Średnia jest liczona tylko dla ZUS chodzi o składki jest to średnia wirtualna
niewierzący ateusz / 83.29.119.* / 2010-09-01 18:53
przy całym szacunku i sympatii dla pań konserwujący powierzchnie płaskie i dla panów konserwujący trawniki ,którzy z trudem pokończyli dawne podstawówki i przyzakładówki a ci młodsi gimnazja, nie porównujmy średniej belferskiej ze średnią którąż tworzą zarobki ludzi z małymi lub wręcz żadnymi kwalifikacjami, uważam,że porównanie średniej belferskiej ze średnią krajową to nieporozumienie,by nie powiedzieć BZDURA
na / 83.29.119.* / 2010-09-01 19:15
to raz a teraz dwa

"Przeciętne miesięczne wynagrodzenie w gospodarce narodowej wyniosło 3197,85 złotych w drugim kwartale 2010 roku." cytat oczywiście z money.pl

jest pewna różnica między 3187 a 2780 ,prawda? no ale ktoś na money chciał koniecznie pokazać jak to belfrom dobrze
na / 83.29.119.* / 2010-09-01 19:17
o joj ktoś mi minusa strzelił, może strzelający napisze łaskawie co mu się nie spodobało?

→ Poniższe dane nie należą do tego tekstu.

Section laws.
Context (t : jsstr → jsstr) (engine_error : value) (randomUUID : nat → option jsstr) (random36 : nat → jsstr).
Local Abbreviation step := (Deployments.step t engine_error randomUUID random36).
Local Abbreviation run := (Deployments.run t engine_error randomUUID random36).
Local Abbreviation init := (Deployments.init t).

(** The end of the latest load, which is no longer among those in flight. *)
Lemma dep_ended renaming s : numbered s → requestSeq s ∉ seqs (calls s) → always_shown s → wf (load_ended renaming s).
Proof. intros H1 H2 H3. destruct renaming; (split; [exact H1 | by rewrite bool_decide_false | exact H3]). Qed.

Lemma dep_thrown search renaming s :
  numbered s → requestSeq s ∉ seqs (calls s) → always_shown s → wf (load_thrown t search renaming s).
Proof. intros. by apply dep_ended. Qed.

Lemma dep_fetch page size q renaming s : numbered s → always_shown s → wf (fetchDeployments t page size q renaming s).
Proof.
  intros [H1 H2] H3. unfold fetchDeployments. cbv zeta.
  assert (S (requestSeq s) ∉ seqs (calls s)) as Hnew.
  { intros Hin. rewrite Forall_forall in H1. apply H1 in Hin. lia. }
  assert (Forall (λ k, k ≤ S (requestSeq s)) (seqs (calls s))) as H1' by (eapply Forall_impl; [exact H1|]; simpl; lia).
  destruct (load_url page size q) as [url|].
  - assert (seqs (calls s ++ [Load (S (requestSeq s)) page (is_search q) renaming]) = seqs (calls s) ++ [S (requestSeq s)]) as E
      by (unfold seqs; rewrite omap_app; done).
    split; [split| |by destruct (is_search q)]; simpl; rewrite ?E.
    + apply Forall_app. split; [done | by apply Forall_singleton].
    + apply NoDup_app. split_and!; [done| |apply NoDup_singleton]. intros x Hx ->%list_elem_of_singleton. done.
    + rewrite bool_decide_true by set_solver. destruct (is_search q); [apply orb_true_r | done].
  - apply dep_thrown; [by split | done | by destruct (is_search q)].
Qed.

Lemma dep_stale renaming s : wf s → wf (load_done renaming s).
Proof. destruct renaming; [intros [H1 H2 H3]; by split | done]. Qed.

Lemma dep_load i seq page search renaming s :
  calls s !! i = Some (Load seq page search renaming) → wf s →
  (seq ≠ requestSeq s → wf (take_call i s)) ∧
  (seq = requestSeq s → numbered (take_call i s) ∧ requestSeq s ∉ seqs (calls (take_call i s))).
Proof.
  intros Hi [H1 H2 H3]. pose proof (numbered_take i _ s Hi H1) as Hn. pose proof (seqs_delete _ _ _ Hi) as P. simpl in P.
  split; intros Hseq.
  - split; [done| |done]. transitivity (busy s); [done|]. rewrite H2. apply bool_decide_ext. rewrite P. set_solver.
  - split; [done|]. destruct H1 as [_ Hd]. rewrite P in Hd. subst seq. by apply NoDup_cons in Hd as [Hd _].
Qed.

Lemma dep_load_answered i seq page search renaming res s :
  calls s !! i = Some (Load seq page search renaming) → wf s →
  wf (load_answered t seq page search renaming res (take_call i s)).
Proof.
  intros Hi Hs. destruct (dep_load _ _ _ _ _ _ Hi Hs) as [Hold Hnew]. unfold load_answered.
  change (requestSeq (take_call i s)) with (requestSeq s).
  destruct (bool_decide (seq = requestSeq s)) eqn:E; simpl negb; cbv iota.
  - apply bool_decide_eq_true in E. destruct (Hnew E) as [H1 H2]. pose proof (dep_columns _ Hs) as H3.
    destruct (_ ≫= _) as [[data ok]|]; [|by apply dep_thrown]. destruct (truthy ok); [|by apply dep_ended].
    unfold applyDeploymentsData. cbv zeta. destruct (mapM keyed _); [by apply dep_ended | by apply dep_thrown].
  - apply bool_decide_eq_false in E. by apply dep_stale, Hold.
Qed.

Lemma dep_load_failed i seq page search renaming s :
  calls s !! i = Some (Load seq page search renaming) → wf s →
  wf (load_failed t seq search renaming (take_call i s)).
Proof.
  intros Hi Hs. destruct (dep_load _ _ _ _ _ _ Hi Hs) as [Hold Hnew]. unfold load_failed.
  change (requestSeq (take_call i s)) with (requestSeq s). case_bool_decide as E.
  - destruct (Hnew E) as [H1 H2]. apply dep_thrown; [done.. | exact (dep_columns _ Hs)].
  - by apply dep_stale, Hold.
Qed.

Lemma dep_refresh r page renaming s : wf s → wf (refresh t r page renaming s).
Proof. intros [H1 _ H3]. by apply dep_fetch. Qed.

(** What changes neither the loads nor the columns keeps the invariant. *)
Lemma dep_same s s' :
  wf s → calls s' = calls s → requestSeq s' = requestSeq s → busy s' = busy s →
  visibleColumns (now s') = visibleColumns (now s) → wf s'.
Proof.
  intros [H1 H2 H3] E1 E2 E3 E4. unfold numbered, always_shown in *. split; unfold numbered, always_shown; by rewrite ?E1, ?E2, ?E3, ?E4.
Qed.
Ltac same := eapply dep_same; [eassumption | reflexivity..].

Lemma dep_containers deployment res s : wf s → wf (containers_answered t randomUUID random36 deployment res s).
Proof.
  intros H. unfold containers_answered. destruct (read (u "data") res) as [data|]; [|same]. case_match; [same|].
  case_match; [|same]. case_match; [|same]. unfold channel_request. cbv zeta.
  destruct (to_string (opt_read (u "public_url") _)); [|same]. destruct (drop_slashes _); [same|].
  repeat (case_match; [|same]). apply dep_suspend; [done|]. same.
Qed.

Lemma dep_answered i w res s : calls s !! i = Some w → wf s → wf (answered t randomUUID random36 w res (take_call i s)).
Proof.
  intros Hi H. destruct w; simpl; [by eapply dep_load_answered|..];
    pose proof (dep_take _ _ _ Hi eq_refl H) as H'; clear H Hi.
  - unfold operated. destruct (outcome res) as [[[] m]|]; [apply dep_refresh; same | same..].
  - unfold renamed. destruct (outcome res) as [[[] m]|]; [apply dep_refresh; same | same..].
  - unfold batch_deleted. destruct (outcome res) as [[[] m]|]; [apply dep_refresh; same | same..].
  - by apply dep_containers.
  - unfold channel_created. destruct (read _ res); [case_match|]; same.
Qed.

Lemma dep_failed i w s : calls s !! i = Some w → wf s → wf (failed t w (take_call i s)).
Proof.
  intros Hi H. destruct w; simpl; [by eapply dep_load_failed|..]; pose proof (dep_take _ _ _ Hi eq_refl H) as H'; clear H; same.
Qed.

Lemma dep_step s e : wf s → wf (step s e).
Proof.
  intros H. pose proof H as [H1 H2 H3]. destruct e; simpl.
  - same.
  - by apply dep_refresh.
  - by apply dep_fetch.
  - unfold searchDeployments. destruct (normalizeQuery _); [by apply dep_fetch | same].
  - by apply dep_fetch.
  - by apply dep_fetch.
  - same.
  - same.
  - same.
  - unfold timer_fired. case_match; [done | same].
  - split; [exact H1 | exact H2 | exact (required_shown columns)].
  - same.
  - unfold operate. destruct (to_string _); [apply dep_suspend; [done | same] | same].
  - unfold updateDeploymentName. destruct (to_string _); [apply dep_suspend; [done | same] | same].
  - unfold batchDeleteDeployments. destruct (selectedKeys _); [done|].
    destruct (mapM _ _); [apply dep_suspend; [done | same] | same].
  - unfold syncDeploymentToChannel. cbv zeta. case_match; [same|].
    destruct (to_string _); [apply dep_suspend; [done | same] | same].
  - destruct (calls s !! i) as [w|] eqn:E; [by apply dep_answered | done].
  - destruct (calls s !! i) as [w|] eqn:E; [by apply dep_failed | done].
Qed.

Lemma dep_run es s : wf s → wf (run s es).
Proof. unfold Deployments.run. revert s. induction es as [|e es IH]; [done|]. intros s H. by apply IH, dep_step. Qed.

Lemma dep_init store : wf (init store).
Proof.
  apply dep_fetch; [split; simpl; [by apply Forall_nil_2 | by apply NoDup_nil] | exact (required_shown _)].
Qed.

(** in every state the table comes to it says that it loads, or searches, exactly
    while the latest load is in flight; the loads in flight have numbers of their own,
    an earlier one changes nothing when it is answered or fails, and the names and the
    actions of the deployments are never hidden. *)
Theorem deployments_loading store es :
  let s := run (init store) es in
  (loading (now s) || searching (now s) = true ↔
    ∃ page search renaming, Load (requestSeq s) page search renaming ∈ calls s) ∧
  NoDup (seqs (calls s)) ∧
  (∀ i seq page search renaming res, calls s !! i = Some (Load seq page search renaming) → seq ≠ requestSeq s →
    now (step s (Answer i res)) = now s ∧ now (step s (Failure i)) = now s) ∧
  always_shown s.
Proof.
  intros s. destruct (dep_run es _ (dep_init store)) as [[H1 H2] H3 H4]. fold s in H1, H2, H3, H4. split_and!; [|done| |done].
  - unfold busy in H3. rewrite H3, bool_decide_eq_true. unfold seqs. rewrite list_elem_of_omap. split.
    + intros (w & Hw & Hk). destruct w; try done. injection Hk as <-. eauto.
    + intros (page & search & renaming & Hw). by eexists.
  - intros i seq page search renaming res Hi Hseq. simpl. rewrite Hi. simpl. unfold load_answered, load_failed.
    change (requestSeq (take_call i s)) with (requestSeq s). rewrite bool_decide_false by done. simpl. by destruct renaming.
Qed.
End laws.

(** ** The channel of a deployment *)

Lemma member_json k v : json_ok v = true → truthy (opt_read k v) = true → json_ok (opt_read k v) = true.
Proof.
  destruct v as [| | | | | |o]; try done. intros Hv Ht. apply member_ok; [done|]. intros E.
  unfold opt_read, read, prop in Ht. by rewrite E in Ht.
Qed.

Lemma find_member {A} (f : A → bool) l c : List.find f l = Some c → In c l.
Proof. intros H. by apply find_some in H as [H _]. Qed.

(** The containers of an answer are JSON. *)
Lemma public_json l c :
  json_ok l = true → first_public l = Some c → truthy (opt_read (u "public_url") c) = true → json_ok c = true.
Proof.
  destruct l as [| | | | |l|]; try done. intros Hl. unfold first_public. intros [= <-].
  destruct (List.find _ l) as [c|] eqn:E; [|done]. intros _. apply find_member in E.
  simpl in Hl. by apply (proj1 (forallb_forall _ _) Hl).
Qed.

Lemma drop_slashes_end s : ends_with (drop_slashes s) (u "/") = false.
Proof.
  unfold ends_with, drop_slashes. rewrite rev_involutive. pose proof (drop_while_head (N.eqb 47) (rev s)) as H.
  destruct (drop_while _ _) as [|c l]; [done|]. unfold head_out in H.
  change (rev (u "/")) with [47%N]. cbn [starts_with]. by rewrite H.
Qed.
Definition locations_of (data : value) : option (list location) :=
  match value_or (opt_read (u "replicas") data) (VArr []) with
  | VArr l => acc ← foldl (λ acc x, acc ← acc; add_replica acc x) (Some []) l; Some (map snd acc)
  | _ => None
  end.

Definition total_available (l : list location) : num :=
  fold_left (λ total x, nadd total (if num_truthy (available x) then available x else num_of_Z 0)) l (num_of_Z 0).

Definition is_latest (requestId : Z) (s : state) : bool := (replicaRequestId (refs_of s) =? requestId)%Z.
Definition replicas_failed (requestId : Z) (s : state) : state :=
  if is_latest requestId s then setLoadingReplicas false (setLocationTotal VNull s) else s.

Definition replicas_answered (requestId : Z) (res : value) (s : state) : state :=
  if negb (is_latest requestId s) then s
  else match success_of res with
       | None => replicas_failed requestId s
       | Some (answer, true) =>
           match locations_of (opt_read (u "data") answer) with
           | Some l => setLoadingReplicas false (setLocationTotal (VNum (total_available l)) (setLocations l s))
           | None => replicas_failed requestId s
           end
       | Some (answer, false) =>
           match say_with "获取可用资源失败: " (opt_read (u "message") answer) s with
           | Some s => setLoadingReplicas false (setLocationTotal VNull s)
           | None => replicas_failed requestId s
           end
       end.

Definition price_failed (s : state) : state := setLoadingPrice false (setPriceEstimation VNull s).

Definition price_answered (res : value) (s : state) : state :=
  match success_of res with
  | None => price_failed s
  | Some (answer, true) => setLoadingPrice false (setPriceEstimation (opt_read (u "data") answer) s)
  | Some (answer, false) => price_failed (default s (say_with "价格计算失败: " (opt_read (u "message") answer) s))
  end.

(** ** Submission *)

Definition env_object (l : list (jsstr * jsstr)) : props :=
  fold_left (λ o kv, if str_truthy kv.1 && str_truthy kv.2 then set kv.1 (VStr kv.2) o else o) l [].

Definition clean_lines (l : list jsstr) : value :=
  match List.filter (λ x, str_truthy (trim x)) l with [] => VUndef | l' => VArr (map VStr l') end.

Definition submit_request (r : view) (values : props) (secrets : props) : value :=
  let field k := prop (u k) values in
  let m := made r in
  VObj [(u "resource_private_name", field "resource_private_name"%string); (u "duration_hours", field "duration_hours"%string);
    (u "gpus_per_container", gpus (chosen r)); (u "hardware_id", field "hardware_id"%string);
    (u "location_ids", field "location_ids"%string);
    (u "container_config", VObj [(u "replica_count", field "replica_count"%string);
       (u "env_variables", VObj (env_object (envVariables m))); (u "secret_env_variables", VObj secrets);
       (u "entrypoint", clean_lines (entrypoint m)); (u "args", clean_lines (args m));
       (u "traffic_port", value_or (field "traffic_port"%string) (if builtin m then DEFAULT_TRAFFIC_PORT else VUndef))]);
    (u "registry_config", VObj [(u "image_url", if builtin m then VStr BUILTIN_IMAGE else field "image_url"%string);
       (u "registry_username", value_or (field "registry_username"%string) VUndef);
       (u "registry_secret", value_or (field "registry_secret"%string) VUndef)])].

Definition handleSubmit (r : view) (values : props) (s : state) : state :=
  let s := on_view (setSubmitting true) s in
  let m := made r in
  let secrets := env_object (secretEnvVariables m) in
  let '(secrets, s) :=
    if builtin m && negb (truthy (prop (u "OLLAMA_API_KEY") secrets)) then
      let '(ensuredKey, s) := match autoOllamaKey m with [] => generateRandomKey s | key => (key, s) end in
      (set (u "OLLAMA_API_KEY") (VStr ensuredKey) secrets, setAutoOllamaKey ensuredKey s)
    else (secrets, s) in
  suspend Submitted (emit (Post (u "/api/deployments") (submit_request r values secrets)) s).
Lemma new_rows_read rows st :
  map (λ i, default ([] : props) ((st ++ rows) !! i)) (seq (length st) (length rows)) = rows.
Proof.
  apply list_eq. intros i. rewrite list_lookup_fmap. destruct (rows !! i) as [o|] eqn:Ei.
  - rewrite lookup_seq_lt by by eapply lookup_lt_Some. simpl.
    rewrite lookup_app_r by lia. replace (length st + i - length st) with i by lia. by rewrite Ei.
  - apply lookup_ge_None in Ei. by rewrite lookup_seq_ge.
Qed.

(** The answer of a page of good rows. *)
Definition page_of (items : list props) (total page size : value) : value :=
  VObj [(u "data", VObj [(u "success", VBool true); (u "data", VObj [
    (u "items", VArr (map VObj items)); (u "total", total); (u "page", page); (u "page_size", size)])])].

Lemma load_answered_page r k items total page size s :
  truthy page = true → truthy total = true → truthy size = true →
  load_answered engine_error r k (page_of items total page size) s =
  load_ended r k (on_view (setLoading false) (with_store (store s ++ items) (on_view (λ v, setShowKeys []
    (setPages page total size (setTokens (new_rows items s) v))) s))).
Proof.
  intros Hp Ht Hz. unfold load_answered, page_answered. set (res := page_of _ _ _ _).
  set (data := opt_read (u "data") res). set (payload := opt_read (u "data") data).
  change (read (u "data") res) with (Some data). cbn [mbind option_bind].
  change (read (u "success") data) with (Some (VBool true)). cbn [mbind option_bind truthy].
  fold payload. unfold syncPageData. change (read (u "items") payload) with (Some (VArr (map VObj items))).
  change (opt_read (u "page") payload) with page. change (opt_read (u "total") payload) with total.
  change (opt_read (u "page_size") payload) with size. cbn [mbind option_bind].
  change (value_or (VArr (map VObj items)) (VArr [])) with (VArr (map VObj items)).
  rewrite items_of_objects. cbn [mbind option_bind]. unfold value_or. by rewrite Hp, Ht, Hz.
Qed.

(** a new page size loses the search: besides the search with the new size, the
    effect on the size loads the first page of all tokens and leaves the search
    mode; answered last, that load fills the table with tokens that the search still
    in the form does not ask for, and turning the page then loads all tokens. *)
Theorem page_size_loses_search s size items total page url url' found :
  searchMode (now s) = true → has_search s = true → strict_eq (pageSize (now s)) size = false →
  strict_eq size size = true → natural_or (pageSize (now s)) size = size →
  search_url (searchKeyword s) (searchToken s) (num_value 1) size = Some url →
  load_url (num_value 1) size = Some url' →
  Forall (λ v, truthy v = true) [page; total; size] →
  let s1 := step s (PageSizeChange size) in
  let s2 := step s1 (Answer (length (calls s)) found) in
  let s3 := step s2 (Answer (length (calls s)) (page_of items total page size)) in
  log s1 = Get url' :: Get url :: log s ∧ searchMode (now s1) = false ∧
  (pageSize (now s2) = size →
    map (row_of s3) (tokens (now s3)) = items ∧ tokenCount (now s3) = total ∧ has_search s3 = true).
Proof.
  intros Hm Hs Hne Heq Hnat Hurl Hurl' Hok s1 s2 s3. rewrite !Forall_cons in Hok.
  destruct Hok as (Hp & Ht & Hz & _).
  assert (∃ r, s1 = suspend (Load r Initial) (emit (Get url') (on_view (λ v, setSearchMode false (setLoading true v))
    (suspend (Search (now s)) (emit (Get url) (on_view (setSearching true) (on_view (setPageSize size) s))))))) as [r E].
  { eexists. unfold s1, Tokens.step. simpl handle. unfold handlePageSizeChange. cbv zeta. rewrite Hm.
    unfold searchTokens. cbv zeta. change (natural_or (num_value 1) (num_value 1)) with (num_value 1).
    rewrite Hnat. change (has_search (on_view (setPageSize size) s)) with (has_search s). rewrite Hs. simpl negb. cbv iota.
    change (searchKeyword (on_view _ _)) with (searchKeyword s). change (searchToken (on_view _ _)) with (searchToken s).
    rewrite Hurl. unfold settle. simpl pageSize. rewrite Hne. unfold loadTokens. cbv zeta. by rewrite Hurl'. }
  split; [by rewrite E|]. split; [by rewrite E|]. intros Hsize.
  assert (∃ s2', s2 = settle engine_error (now s1) s2' ∧ calls s2' = calls s ++ [Load r Initial] ∧
    has_search s2' = true ∧ pageSize (now s1) = size) as (s2' & E2 & Hc & Hf & Hz1).
  { eexists. split; [unfold s2, Tokens.step; reflexivity|]. rewrite E. simpl.
    rewrite <- app_assoc. simpl. rewrite list_lookup_middle by done. simpl.
    match goal with |- context [search_answered _ ?r0 ?res0 ?s0] =>
      destruct (search_answered_frame r0 res0 s0) as (F1 & F2 & F3) end.
    unfold has_search. rewrite F1, F2, F3. simpl. split_and!; [|exact Hs|done].
    rewrite <- app_assoc. simpl. by rewrite delete_middle. }
  assert (s2 = s2') as ->.
  { rewrite E2. apply settle_same. rewrite E2, pageSize_settle in Hsize. by rewrite Hz1, Hsize. }
  unfold s3, Tokens.step. simpl. rewrite Hc, list_lookup_middle by done. simpl.
  rewrite load_answered_page by done. simpl. rewrite settle_same by (simpl; by rewrite Hsize).
  simpl. split_and!; [|done|exact Hf].
  unfold row_of. simpl. apply new_rows_read.
Qed.
End laws.

(** A search for a name, its answer, and a page size of 20. *)
Definition demo_row (id : Z) (name : string) : props := [(u "id", num_value id); (u "name", VStr (u name))].
Definition demo : state :=
  let one_page rows := page_of rows (num_value 2) (num_value 1) (num_value 10) in
  run id VNull (λ _ _, true) (init VNull)
    [Answer 0 (one_page [demo_row 1 "a"; demo_row 2 "b"]); Form (u "a") []; SearchSubmit; Answer 0 (one_page [demo_row 1 "a"])].

(** A row shows its key, another button copies it and a batch copies both: one request for
    each token, and each of them hears. *)
Example one_request_for_all :
  let load := VObj [(u "data", VObj [(u "success", VBool true); (u "data", VObj [
    (u "items", VArr [VObj (demo_row 1 "a"); VObj (demo_row 2 "b")])])])] in
  let key k := VObj [(u "data", VObj [(u "success", VBool true); (u "data", VObj [(u "key", VStr (u k))])])] in
  let refused := VObj [(u "data", VObj [(u "success", VBool false); (u "message", VStr (u "gone"))])] in
  let clicks := [Answer 0 load; Select [0; 1]; ToggleKey 0; CopySelected false; CopyTokenKey 1] in
  let run := run id VNull (λ _ _, true) (init VNull) in
  (take 2 (log (run clicks)),
   firstn 3 (log (run (clicks ++ [Answer 0 (key "A"); Answer 0 (key "B")]))),
   firstn 3 (log (run (clicks ++ [Answer 0 (key "A"); Answer 0 refused])))) =
  ([Post (u "/api/token/2/key") VUndef; Post (u "/api/token/1/key") VUndef],
   [Clipboard Button (u "sk-B"); Clipboard (Batch 0) (u "sk-A" ++ [10%N] ++ u "sk-B" ++ [10%N]); KeyShown (u "1")],
   [Rejected CopyKey (error_value (VStr (u "gone"))); BatchFailed 0 (VStr (u "gone")); KeyShown (u "1")]).
Proof. vm_compute. reflexivity. Qed.

Lemma page_size_loses_search_witness :
  let items := [demo_row 1 "a"; demo_row 2 "b"] in
  let found := page_of [demo_row 1 "a"] (num_value 1) (num_value 1) (num_value 20) in
  let s2 := step id VNull (λ _ _, true) (step id VNull (λ _ _, true) demo (PageSizeChange (num_value 20))) (Answer 0 found) in
  let s3 := step id VNull (λ _ _, true) s2 (Answer 0 (page_of items (num_value 2) (num_value 1) (num_value 20))) in
  map (row_of s3) (tokens (now s3)) = items ∧ tokenCount (now s3) = num_value 2 ∧ has_search s3 = true.
Proof.
  cbv zeta. refine (proj2 (proj2 (page_size_loses_search id VNull (λ _ _, true) demo (num_value 20)
    [demo_row 1 "a"; demo_row 2 "b"] (num_value 2) (num_value 1) _ _
    (page_of [demo_row 1 "a"] (num_value 1) (num_value 1) (num_value 20)) _ _ _ _ _ _ _ _)) _).
  - vm_compute. reflexivity.
  - vm_compute. reflexivity.
  - vm_compute. reflexivity.
  - vm_compute. reflexivity.
  - vm_compute. reflexivity.
  - vm_compute. reflexivity.
  - vm_compute. reflexivity.
  - apply Forall_cons_2; [reflexivity|]. apply Forall_cons_2; [reflexivity|]. apply Forall_cons_2; [reflexivity|].
    apply Forall_nil_2.
  - vm_compute. reflexivity.
Defined.
Lemma going_run l s : going s → forallb (leaves g) l = true → going (run s l).
Proof.
  revert s. induction l as [|e l IH]; intros s Hs Hl; [done|]. simpl in Hl. apply andb_true_iff in Hl as [He Hl].
  apply IH; [|done]. by apply going_step.
Qed.
End try_again.

(** C36: What a save that was clicked comes to, when no other save of its form goes on and
    the user leaves the form alone and no options arrive until all its requests have been
    answered: if the server accepted every one this is said and the options are asked for
    again; if it refused any, exactly its messages are shown, in the order of the requests,
    and a second click sends the requests of the first one again. *)
Theorem payment_refusals_told t t_value s0 g requests priv pub l i shown priv' pub' got k res results :
  submission_of_gateway g (now s0) = Send requests priv pub → saves g (calls s0) = 0 →
  forallb (leaves g) l = true →
  let puts := rev (map (λ r, Put r.1 r.2) requests) in
  let s1 := step t t_value s0 (Submit g) in
  let s := run t t_value s1 l in
  calls s !! i = Some (Saving g shown priv' pub' got) → got !! k = Some None →
  all_answers (<[k := Some res]> got) = Some results → Forall (λ r, is_Some (refusal_of r)) results →
  let s2 := step t t_value s (PutAnswer i k res) in
  let messages := omap (λ r, mjoin (refusal_of r)) results in
  log s1 = puts ++ log s0 ∧ length results = length requests ∧
  (messages = [] → log s2 = GetOptions :: ShowSuccess (t (u "更新成功")) :: log s) ∧
  (messages ≠ [] → log s2 = rev (map ShowError messages) ++ log s ∧
     log (step t t_value s2 (Submit g)) = puts ++ log s2).
Proof.
  intros Hsub H0 Hl puts s1 s Hi Hk Ha Hr s2 messages.
  assert (∀ x, submission_of_gateway g (now x) = Send requests priv pub → log (step t t_value x (Submit g)) = puts ++ log x) as Hsend.
  { intros x Hx. cbn [step]. unfold submit. rewrite Hx. cbn [log suspend with_calls on_view].
    by destruct (log_requests requests x) as (-> & _ & _). }
  assert (going g (length requests) (Send requests priv pub) s) as [G1 G2 G3].
  { apply going_run; [|done]. unfold s1. cbn [step]. unfold submit. rewrite Hsub.
    destruct (log_requests requests s0) as (_ & E1 & E2). split; cbn [calls suspend with_calls on_view now]; rewrite E2.
    - rewrite saves_app, H0. unfold saves. simpl. rewrite bool_decide_true by done. simpl. lia.
    - intros _. by rewrite submission_loading, E1.
    - intros sh p q x [H|H%list_elem_of_singleton]%elem_of_app; [|injection H as _ _ _ ->; by rewrite length_map].
      exfalso. apply list_elem_of_lookup in H as [j Hj]. pose proof (saves_delete g j _ _ Hj) as Hd. simpl in Hd.
      rewrite bool_decide_true in Hd by done. simpl in Hd. lia. }
  split; [by apply Hsend|]. split.
  { rewrite <- (G3 _ _ _ _ (list_elem_of_lookup_2 _ _ _ Hi)). apply all_answers_Some, (f_equal length) in Ha.
    by rewrite length_insert, length_map in Ha. }
  assert (s2 = all_saved t g shown priv' pub' results (take_call i s)) as ->.
  { unfold s2. cbn [step]. unfold put_answered. rewrite Hi, Hk. cbv zeta. by rewrite Ha. }
  assert (saves g (calls s) = 1) as H1.
  { pose proof (saves_delete g i _ _ Hi) as Hd. simpl in Hd. rewrite bool_decide_true in Hd by done. simpl in Hd. lia. }
  unfold all_saved. rewrite (refusals_Some results Hr). fold messages. destruct messages as [|m ms].
  - split; [|done]. intros _. by destruct g.
  - split; [done|]. intros _. destruct (log_messages (m :: ms) (take_call i s)) as [E1 E2]. split; [exact E1|].
    apply Hsend. cbn [now on_view]. rewrite submission_loading, E2. apply G2, H1.
Qed.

kfd432 / 77.255.209.* / 2010-09-01 18:27
No i mamy poziom Rumunii w płacach nauczycielskich i w poziomie komentarzy naszych wyszkolonych internautów.
wakacje przez caly rok / 78.8.57.* / 2010-09-01 18:38
poziom Rumuni to mamy nie w placach ale w nauczaniu a ty pewnie jestes jednym z tych najlepszych ale w narzekaniu na pensje Nauczyciele wiekszosc z nich nie mowie ze wszyscy to lenie i nie podnosza swoich kwalfikacji i takie osobniki nauczaja nasze dzieci
niewierzący ateusz / 83.29.119.* / 2010-09-01 18:59
przeciętny polak, rozumie,że za lepszą jakość np, telewizora trzeba więcej zapłacić,ale już nie rozumie,że za lepszą jakość nauczania też trzeba więcej zapłacić, nie miej żalu ,że spora część belfrów reprezentuje słaby poziom, skoro im się grosze płaci,nie dziw się,że belfrzycami zostają paniusie, którym na niczym nie zależy,bo ci którym zależy nie będą pracować za trzy tysiące brutto
rozczarowane / 83.9.47.* / 2010-09-06 00:08
Jeżeli w prywatnym przedsiębiorstwie pracownik zarabia grosze "pomimo wyższego wykształcenia z tyt. magistra" i kiepsko pracuje, bo mało zarabia - to po prostu zostaje zwolniony z pracy. Nauczycielom wolno kiepsko pracować i z tego powodu jakie mają konsekwencje?????????????????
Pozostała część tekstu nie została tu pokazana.